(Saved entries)
(* ===== verification/Http11.v ===== *)
(** * The request parser (http/http11_parser.rl.cc)

    The struct [http_parser] with its callbacks, the actions of the machine of
    Http11Machine.v, [http_parser_init], [http_parser_execute] and
    [http_parser_finish]. The buffer is the string of its [len] bytes, a pointer
    into it an offset, and a callback gets the memory from its pointer to the end
    of the buffer. *)
From stdpp Require Import base tactics option list strings numbers.
From S2P Require Import Prelude CString Dfa ParserCommon Http11Machine.

Open Scope Z_scope.

(** ** The struct *)

(** The numeric members of [struct http_parser]. *)
Record http_parser := mkParser {
  cs : Z;
  body_start : Z;
  content_len : Z;
  nread : Z;
  mark : Z;
  field_start : Z;
  field_len : Z;
  query_start : Z;
  xml_sent : Z;
  json_sent : Z;
  uri_relaxed : Z
}.

(** Its function pointers, which may be null. *)
Record callbacks (D : Type) := mkCallbacks {
  http_field : option (field_cb D);
  request_method : option (element_cb D);
  request_uri : option (element_cb D);
  fragment : option (element_cb D);
  request_path : option (element_cb D);
  query_string : option (element_cb D);
  http_version : option (element_cb D);
  header_done : option (element_cb D)
}.
Arguments http_field {D} c.
Arguments request_method {D} c.
Arguments request_uri {D} c.
Arguments fragment {D} c.
Arguments request_path {D} c.
Arguments query_string {D} c.
Arguments http_version {D} c.
Arguments header_done {D} c.

Definition set_cs v (r : http_parser) :=
  let '(mkParser _ b l n m fs fl q x j u) := r in mkParser v b l n m fs fl q x j u.
Definition set_body_start v (r : http_parser) :=
  let '(mkParser c _ l n m fs fl q x j u) := r in mkParser c v l n m fs fl q x j u.
Definition set_content_len v (r : http_parser) :=
  let '(mkParser c b _ n m fs fl q x j u) := r in mkParser c b v n m fs fl q x j u.
Definition set_nread v (r : http_parser) :=
  let '(mkParser c b l _ m fs fl q x j u) := r in mkParser c b l v m fs fl q x j u.
Definition set_mark v (r : http_parser) :=
  let '(mkParser c b l n _ fs fl q x j u) := r in mkParser c b l n v fs fl q x j u.
Definition set_field_start v (r : http_parser) :=
  let '(mkParser c b l n m _ fl q x j u) := r in mkParser c b l n m v fl q x j u.
Definition set_field_len v (r : http_parser) :=
  let '(mkParser c b l n m fs _ q x j u) := r in mkParser c b l n m fs v q x j u.
Definition set_query_start v (r : http_parser) :=
  let '(mkParser c b l n m fs fl _ x j u) := r in mkParser c b l n m fs fl v x j u.
Definition set_xml_sent v (r : http_parser) :=
  let '(mkParser c b l n m fs fl q _ j u) := r in mkParser c b l n m fs fl q v j u.
Definition set_json_sent v (r : http_parser) :=
  let '(mkParser c b l n m fs fl q x _ u) := r in mkParser c b l n m fs fl q x v u.

(** [http_parser_init]: [query_start] and [uri_relaxed] keep what the memory held. *)
Definition http_parser_init (r : http_parser) : http_parser :=
  mkParser http_parser_start 0 0 0 0 0 0 (query_start r) 0 0 (uri_relaxed r).

Definition http_parser_has_error (r : http_parser) : bool := cs r =? http_parser_error.
Definition http_parser_is_finished (r : http_parser) : bool := http_parser_first_final <=? cs r.
Definition http_parser_finish (r : http_parser) : Z :=
  if http_parser_has_error r then -1 else if http_parser_is_finished r then 1 else 0.

Definition relaxed (r : http_parser) : bool := negb (uri_relaxed r =? 0).

(** ** Executing the actions *)

Section Execute.
Context {D : Type} (cb : callbacks D) (buffer : string).
Implicit Types (r : http_parser) (d : D).

Definition write_value r d (p : Z) : res D :=
  match http_field cb with
  | Some f => f d (PTR_TO buffer (field_start r)) (field_len r) (PTR_TO buffer (mark r)) (LEN (mark r) p)
  | None => Val d
  end.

■ **Exercise aim**
A word-for-word restatement of the data above is required.

■ **Answer for this exercise**
(* ===== verification/Http11.v ===== *)
(** * The request parser (http/http11_parser.rl.cc)

    The struct [http_parser] with its callbacks, the actions of the machine of
    Http11Machine.v, [http_parser_init], [http_parser_execute] and
    [http_parser_finish]. The buffer is the string of its [len] bytes, a pointer
    into it an offset, and a callback gets the memory from its pointer to the end
    of the buffer. *)
From stdpp Require Import base tactics option list strings numbers.
From S2P Require Import Prelude CString Dfa ParserCommon Http11Machine.

Open Scope Z_scope.

(** ** The struct *)

(** The numeric members of [struct http_parser]. *)
Record http_parser := mkParser {
  cs : Z;
  body_start : Z;
  content_len : Z;
  nread : Z;
  mark : Z;
  field_start : Z;
  field_len : Z;
  query_start : Z;
  xml_sent : Z;
  json_sent : Z;
  uri_relaxed : Z
}.

(** Its function pointers, which may be null. *)
Record callbacks (D : Type) := mkCallbacks {
  http_field : option (field_cb D);
  request_method : option (element_cb D);
  request_uri : option (element_cb D);
  fragment : option (element_cb D);
  request_path : option (element_cb D);
  query_string : option (element_cb D);
  http_version : option (element_cb D);
  header_done : option (element_cb D)
}.
Arguments http_field {D} c.
Arguments request_method {D} c.
Arguments request_uri {D} c.
Arguments fragment {D} c.
Arguments request_path {D} c.
Arguments query_string {D} c.
Arguments http_version {D} c.
Arguments header_done {D} c.

Definition set_cs v (r : http_parser) :=
  let '(mkParser _ b l n m fs fl q x j u) := r in mkParser v b l n m fs fl q x j u.
Definition set_body_start v (r : http_parser) :=
  let '(mkParser c _ l n m fs fl q x j u) := r in mkParser c v l n m fs fl q x j u.
Definition set_content_len v (r : http_parser) :=
  let '(mkParser c b _ n m fs fl q x j u) := r in mkParser c b v n m fs fl q x j u.
Definition set_nread v (r : http_parser) :=
  let '(mkParser c b l _ m fs fl q x j u) := r in mkParser c b l v m fs fl q x j u.
Definition set_mark v (r : http_parser) :=
  let '(mkParser c b l n _ fs fl q x j u) := r in mkParser c b l n v fs fl q x j u.
Definition set_field_start v (r : http_parser) :=
  let '(mkParser c b l n m _ fl q x j u) := r in mkParser c b l n m v fl q x j u.
Definition set_field_len v (r : http_parser) :=
  let '(mkParser c b l n m fs _ q x j u) := r in mkParser c b l n m fs v q x j u.
Definition set_query_start v (r : http_parser) :=
  let '(mkParser c b l n m fs fl _ x j u) := r in mkParser c b l n m fs fl v x j u.
Definition set_xml_sent v (r : http_parser) :=
  let '(mkParser c b l n m fs fl q _ j u) := r in mkParser c b l n m fs fl q v j u.
Definition set_json_sent v (r : http_parser) :=
  let '(mkParser c b l n m fs fl q x _ u) := r in mkParser c b l n m fs fl q x v u.

(** [http_parser_init]: [query_start] and [uri_relaxed] keep what the memory held. *)
Definition http_parser_init (r : http_parser) : http_parser :=
  mkParser http_parser_start 0 0 0 0 0 0 (query_start r) 0 0 (uri_relaxed r).

Definition http_parser_has_error (r : http_parser) : bool := cs r =? http_parser_error.
Definition http_parser_is_finished (r : http_parser) : bool := http_parser_first_final <=? cs r.
Definition http_parser_finish (r : http_parser) : Z :=
  if http_parser_has_error r then -1 else if http_parser_is_finished r then 1 else 0.

Definition relaxed (r : http_parser) : bool := negb (uri_relaxed r =? 0).

(** ** Executing the actions *)

Section Execute.
Context {D : Type} (cb : callbacks D) (buffer : string).
Implicit Types (r : http_parser) (d : D).

Definition write_value r d (p : Z) : res D :=
  match http_field cb with
  | Some f => f d (PTR_TO buffer (field_start r)) (field_len r) (PTR_TO buffer (mark r)) (LEN (mark r) p)
  | None => Val d
  end.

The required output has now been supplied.